● Directions for this task: Your task is to write out the full listing once more, exactly.

....

(** * Amadeus hotels MCP server: the client and its tool handlers

    A shallow embedding of [amadeus-client.ts] (class [AmadeusClient]) and of
    the [CallToolRequestSchema] handler of [index.ts], with the properties of
    the batching, rate-code merging, enrichment, token caching and input
    validation that the design document states.

    Two revisions of the client are in the tree.  They share the logic
    embedded here and differ in four constants: the [SUPPLIER_CODES] table,
    the [MAX_RATE_CODES] truncation (present in the enterprise revision,
    absent in the earlier one), the default [paymentPolicy] and the
    production host.  The embedding is indexed by [Revision].  (The
    enterprise revision also sends an [Ama-Client-Ref] header, random and
    read by nothing here; it is left out.)

    Conventions.
    - A JavaScript string is a [string] holding its UTF-8 bytes.
    - A JavaScript number that holds a time or a count is a [Z] or a [nat]
      (all values involved are integers far below 2^53).
    - [undefined] / an absent property is [None].
    - [async] code runs in the monad [M]: state passing over the client's
      mutable fields and the outside world, exceptions as [Throw], and a
      trace of the observable events (HTTP invocations, requests put on the
      wire, timers, log lines). *)

From Stdlib Require Import String Ascii List ZArith NArith Lia Bool Arith PeanoNat.
From Stdlib Require Import DecimalString.
From Equations Require Import Equations.
Import ListNotations.
Local Open Scope string_scope.
Local Open Scope list_scope.

Set Implicit Arguments.
Set Warnings "-register-all".

(* ===================================================================== *)
(** ** JavaScript strings and arrays *)
(* ===================================================================== *)

Module JS.

(** Truthiness of a string: every string but the empty one. *)
Definition truthy_string (s : string) : bool :=
  match s with EmptyString => false | String _ _ => true end.

(** Truthiness of [string | null | undefined]. *)
Definition truthy (o : option string) : bool :=
  match o with Some s => truthy_string s | None => false end.

Definition codes (s : string) : list N :=
  map N_of_ascii (list_ascii_of_string s).

Definition of_codes (l : list N) : string :=
  string_of_list_ascii (map ascii_of_N l).

(** The code points that [String.prototype.trim] strips (WhiteSpace and
    LineTerminator of ECMA-262), each as its UTF-8 byte sequence:
    TAB, LF, VT, FF, CR, SP, U+00A0, U+1680, U+2000..U+200A, U+2028,
    U+2029, U+202F, U+205F, U+3000, U+FEFF. *)
Definition white_space : list (list N) :=
  [ [9]; [10]; [11]; [12]; [13]; [32];
    [194; 160];
    [225; 154; 128];
    [226; 128; 128]; [226; 128; 129]; [226; 128; 130]; [226; 128; 131];
    [226; 128; 132]; [226; 128; 133]; [226; 128; 134]; [226; 128; 135];
    [226; 128; 136]; [226; 128; 137]; [226; 128; 138];
    [226; 128; 168]; [226; 128; 169]; [226; 128; 175];
    [226; 129; 159];
    [227; 128; 128];
    [239; 187; 191] ]%N.

Fixpoint starts_with (p l : list N) : bool :=
  match p, l with
  | [], _ => true
  | _ :: _, [] => false
  | a :: p', b :: l' => N.eqb a b && starts_with p' l'
  end.

(** Byte length of the white-space code point at the head of [l]
    (0 when [l] does not start with one). *)
Definition ws_len (toks : list (list N)) (l : list N) : nat :=
  match find (fun p => starts_with p l) toks with
  | Some p => length p
  | None => 0
  end.

(** Strip leading white space; [skip] counts the bytes of the current
    code point that are still to be dropped. *)
Fixpoint drop_ws (toks : list (list N)) (skip : nat) (l : list N) : list N :=
  match l with
  | [] => []
  | _ :: r =>
      match skip with
      | S k => drop_ws toks k r
      | O => match ws_len toks l with
             | O => l
             | S k => drop_ws toks k r
             end
      end
  end.

Definition trimStart_codes (l : list N) : list N := drop_ws white_space 0 l.

Definition trimEnd_codes (l : list N) : list N :=
  rev (drop_ws (map (@rev N) white_space) 0 (rev l)).

(** [String.prototype.trim]. *)
Definition trim (s : string) : string :=
  of_codes (trimEnd_codes (trimStart_codes (codes s))).

(** [s.split(",")]. *)
Fixpoint split_comma (s : string) : list string :=
  match s with
  | EmptyString => [EmptyString]
  | String c r =>
      if Ascii.eqb c ","%char then EmptyString :: split_comma r
      else match split_comma r with
           | h :: t => String c h :: t
           | [] => [String c EmptyString]
           end
  end.

(** [a.join(",")]. *)
Definition join_comma (a : list string) : string := String.concat "," a.

(** [a.slice(start, end)] for [0 <= start <= end]. *)
Definition slice (A : Type) (start end_ : nat) (a : list A) : list A :=
  firstn (end_ - start) (skipn start a).

(** [a.includes(x)] on an array of strings. *)
Definition includes (x : string) (a : list string) : bool :=
  existsb (String.eqb x) a.

(** A [Set] of strings, kept as the list of its elements in insertion
    order (the order in which [...set] yields them). *)
Definition Set_add (x : string) (s : list string) : list string :=
  if includes x s then s else s ++ [x].

(** [[...new Set(a)]]: the constructor adds the elements of [a] one by
    one, in order. *)
Definition new_Set (a : list string) : list string :=
  fold_left (fun s x => Set_add x s) a [].

End JS.

(* ===================================================================== *)
(** ** Data model ([types.ts]) *)
(* ===================================================================== *)

(** Upstream payload that the client carries through without looking at it. *)
Inductive Json : Type :=
| JNull
| JBool (b : bool)
| JNum (z : Z)
| JStr (s : string)
| JArr (items : list Json)
| JObj (fields : list (string * Json)).

(** One element of [HotelOffer.offers].  [supplierName] and
    [isNegotiatedRate] are the two client-side fields; [rest] holds the
    properties that neither the client nor the handler reads. *)
Module Offer.
Record t : Type := mk {
  id : string;
  checkInDate : string;
  checkOutDate : string;
  rateCode : option string;
  supplierName : option string;
  isNegotiatedRate : option bool;
  boardType : option string;
  room : Json;
  guests : Json;
  price : Json;
  policies : option Json;
  rest : list (string * Json)
}.
End Offer.

Module Hotel.
Record t : Type := mk {
  hotelId : string;
  name : string;
  rating : option string;
  address : option Json;
  rest : list (string * Json)
}.
End Hotel.

Module HotelOffer.
Record t : Type := mk {
  type : option string;
  hotel : Hotel.t;
  available : bool;
  offers : option (list Offer.t);
  self : option string
}.
End HotelOffer.

Module HotelSearchResult.
Record t : Type := mk {
  hotelId : string;
  name : string;
  chainCode : option string;
  rating : option string;
  address : option Json;
  geoCode : option Json;
  distance : option Json;
  amenities : option (list string);
  rest : list (string * Json)
}.
End HotelSearchResult.

Module HotelContent.
Record t : Type := mk {
  hotelId : option string;
  basic : option Json
}.
End HotelContent.

Module AmadeusTokenResponse.
Record t : Type := mk {
  access_token : string;
  expires_in : Z;
  token_type : string
}.
End AmadeusTokenResponse.

(** The [arguments] object of a tool call.  [SearchHotelsByCity],
    [SearchHotelsByGeocode], [GetHotelOffers] and [GetHotelOfferById] are
    views of this one object ([args as unknown as ...] checks nothing), so
    one record with every property the code reads, each possibly absent,
    stands for all of them.  Coordinates are passed through untouched and
    are kept as their decimal rendering. *)
Module Args.
Record t : Type := mk {
  cityCode : option string;
  latitude : option string;
  longitude : option string;
  radius : option Z;
  radiusUnit : option string;
  chainCodes : option (list string);
  amenities : option (list string);
  ratings : option (list string);
  hotelSource : option string;
  hotelIds : option (list string);
  checkInDate : option string;
  checkOutDate : option string;
  adults : option Z;
  roomQuantity : option Z;
  currency : option string;
  priceRange : option string;
  rateCodes : option (list string);
  paymentPolicy : option string;
  boardType : option string;
  lang : option string;
  offerId : option string;
  hotelId : option string
}.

....

● Output of the task:
(** * Amadeus hotels MCP server: the client and its tool handlers

    A shallow embedding of [amadeus-client.ts] (class [AmadeusClient]) and of
    the [CallToolRequestSchema] handler of [index.ts], with the properties of
    the batching, rate-code merging, enrichment, token caching and input
    validation that the design document states.

    Two revisions of the client are in the tree.  They share the logic
    embedded here and differ in four constants: the [SUPPLIER_CODES] table,
    the [MAX_RATE_CODES] truncation (present in the enterprise revision,
    absent in the earlier one), the default [paymentPolicy] and the
    production host.  The embedding is indexed by [Revision].  (The
    enterprise revision also sends an [Ama-Client-Ref] header, random and
    read by nothing here; it is left out.)

    Conventions.
    - A JavaScript string is a [string] holding its UTF-8 bytes.
    - A JavaScript number that holds a time or a count is a [Z] or a [nat]
      (all values involved are integers far below 2^53).
    - [undefined] / an absent property is [None].
    - [async] code runs in the monad [M]: state passing over the client's
      mutable fields and the outside world, exceptions as [Throw], and a
      trace of the observable events (HTTP invocations, requests put on the
      wire, timers, log lines). *)

From Stdlib Require Import String Ascii List ZArith NArith Lia Bool Arith PeanoNat.
From Stdlib Require Import DecimalString.
From Equations Require Import Equations.
Import ListNotations.
Local Open Scope string_scope.
Local Open Scope list_scope.

Set Implicit Arguments.
Set Warnings "-register-all".

(* ===================================================================== *)
(** ** JavaScript strings and arrays *)
(* ===================================================================== *)

Module JS.

(** Truthiness of a string: every string but the empty one. *)
Definition truthy_string (s : string) : bool :=
  match s with EmptyString => false | String _ _ => true end.

(** Truthiness of [string | null | undefined]. *)
Definition truthy (o : option string) : bool :=
  match o with Some s => truthy_string s | None => false end.

Definition codes (s : string) : list N :=
  map N_of_ascii (list_ascii_of_string s).

Definition of_codes (l : list N) : string :=
  string_of_list_ascii (map ascii_of_N l).

(** The code points that [String.prototype.trim] strips (WhiteSpace and
    LineTerminator of ECMA-262), each as its UTF-8 byte sequence:
    TAB, LF, VT, FF, CR, SP, U+00A0, U+1680, U+2000..U+200A, U+2028,
    U+2029, U+202F, U+205F, U+3000, U+FEFF. *)
Definition white_space : list (list N) :=
  [ [9]; [10]; [11]; [12]; [13]; [32];
    [194; 160];
    [225; 154; 128];
    [226; 128; 128]; [226; 128; 129]; [226; 128; 130]; [226; 128; 131];
    [226; 128; 132]; [226; 128; 133]; [226; 128; 134]; [226; 128; 135];
    [226; 128; 136]; [226; 128; 137]; [226; 128; 138];
    [226; 128; 168]; [226; 128; 169]; [226; 128; 175];
    [226; 129; 159];
    [227; 128; 128];
    [239; 187; 191] ]%N.

Fixpoint starts_with (p l : list N) : bool :=
  match p, l with
  | [], _ => true
  | _ :: _, [] => false
  | a :: p', b :: l' => N.eqb a b && starts_with p' l'
  end.

(** Byte length of the white-space code point at the head of [l]
    (0 when [l] does not start with one). *)
Definition ws_len (toks : list (list N)) (l : list N) : nat :=
  match find (fun p => starts_with p l) toks with
  | Some p => length p
  | None => 0
  end.

(** Strip leading white space; [skip] counts the bytes of the current
    code point that are still to be dropped. *)
Fixpoint drop_ws (toks : list (list N)) (skip : nat) (l : list N) : list N :=
  match l with
  | [] => []
  | _ :: r =>
      match skip with
      | S k => drop_ws toks k r
      | O => match ws_len toks l with
             | O => l
             | S k => drop_ws toks k r
             end
      end
  end.

Definition trimStart_codes (l : list N) : list N := drop_ws white_space 0 l.

Definition trimEnd_codes (l : list N) : list N :=
  rev (drop_ws (map (@rev N) white_space) 0 (rev l)).

(** [String.prototype.trim]. *)
Definition trim (s : string) : string :=
  of_codes (trimEnd_codes (trimStart_codes (codes s))).

(** [s.split(",")]. *)
Fixpoint split_comma (s : string) : list string :=
  match s with
  | EmptyString => [EmptyString]
  | String c r =>
      if Ascii.eqb c ","%char then EmptyString :: split_comma r
      else match split_comma r with
           | h :: t => String c h :: t
           | [] => [String c EmptyString]
           end
  end.

(** [a.join(",")]. *)
Definition join_comma (a : list string) : string := String.concat "," a.

(** [a.slice(start, end)] for [0 <= start <= end]. *)
Definition slice (A : Type) (start end_ : nat) (a : list A) : list A :=
  firstn (end_ - start) (skipn start a).

(** [a.includes(x)] on an array of strings. *)
Definition includes (x : string) (a : list string) : bool :=
  existsb (String.eqb x) a.

(** A [Set] of strings, kept as the list of its elements in insertion
    order (the order in which [...set] yields them). *)
Definition Set_add (x : string) (s : list string) : list string :=
  if includes x s then s else s ++ [x].

(** [[...new Set(a)]]: the constructor adds the elements of [a] one by
    one, in order. *)
Definition new_Set (a : list string) : list string :=
  fold_left (fun s x => Set_add x s) a [].

End JS.

(* ===================================================================== *)
(** ** Data model ([types.ts]) *)
(* ===================================================================== *)

(** Upstream payload that the client carries through without looking at it. *)
Inductive Json : Type :=
| JNull
| JBool (b : bool)
| JNum (z : Z)
| JStr (s : string)
| JArr (items : list Json)
| JObj (fields : list (string * Json)).

(** One element of [HotelOffer.offers].  [supplierName] and
    [isNegotiatedRate] are the two client-side fields; [rest] holds the
    properties that neither the client nor the handler reads. *)
Module Offer.
Record t : Type := mk {
  id : string;
  checkInDate : string;
  checkOutDate : string;
  rateCode : option string;
  supplierName : option string;
  isNegotiatedRate : option bool;
  boardType : option string;
  room : Json;
  guests : Json;
  price : Json;
  policies : option Json;
  rest : list (string * Json)
}.
End Offer.

Module Hotel.
Record t : Type := mk {
  hotelId : string;
  name : string;
  rating : option string;
  address : option Json;
  rest : list (string * Json)
}.
End Hotel.

Module HotelOffer.
Record t : Type := mk {
  type : option string;
  hotel : Hotel.t;
  available : bool;
  offers : option (list Offer.t);
  self : option string
}.
End HotelOffer.

Module HotelSearchResult.
Record t : Type := mk {
  hotelId : string;
  name : string;
  chainCode : option string;
  rating : option string;
  address : option Json;
  geoCode : option Json;
  distance : option Json;
  amenities : option (list string);
  rest : list (string * Json)
}.
End HotelSearchResult.

Module HotelContent.
Record t : Type := mk {
  hotelId : option string;
  basic : option Json
}.
End HotelContent.

Module AmadeusTokenResponse.
Record t : Type := mk {
  access_token : string;
  expires_in : Z;
  token_type : string
}.
End AmadeusTokenResponse.

(** The [arguments] object of a tool call.  [SearchHotelsByCity],
    [SearchHotelsByGeocode], [GetHotelOffers] and [GetHotelOfferById] are
    views of this one object ([args as unknown as ...] checks nothing), so
    one record with every property the code reads, each possibly absent,
    stands for all of them.  Coordinates are passed through untouched and
    are kept as their decimal rendering. *)
Module Args.
Record t : Type := mk {
  cityCode : option string;
  latitude : option string;
  longitude : option string;
  radius : option Z;
  radiusUnit : option string;
  chainCodes : option (list string);
  amenities : option (list string);
  ratings : option (list string);
  hotelSource : option string;
  hotelIds : option (list string);
  checkInDate : option string;
  checkOutDate : option string;
  adults : option Z;
  roomQuantity : option Z;
  currency : option string;
  priceRange : option string;
  rateCodes : option (list string);
  paymentPolicy : option string;
  boardType : option string;
  lang : option string;
  offerId : option string;
  hotelId : option string
}.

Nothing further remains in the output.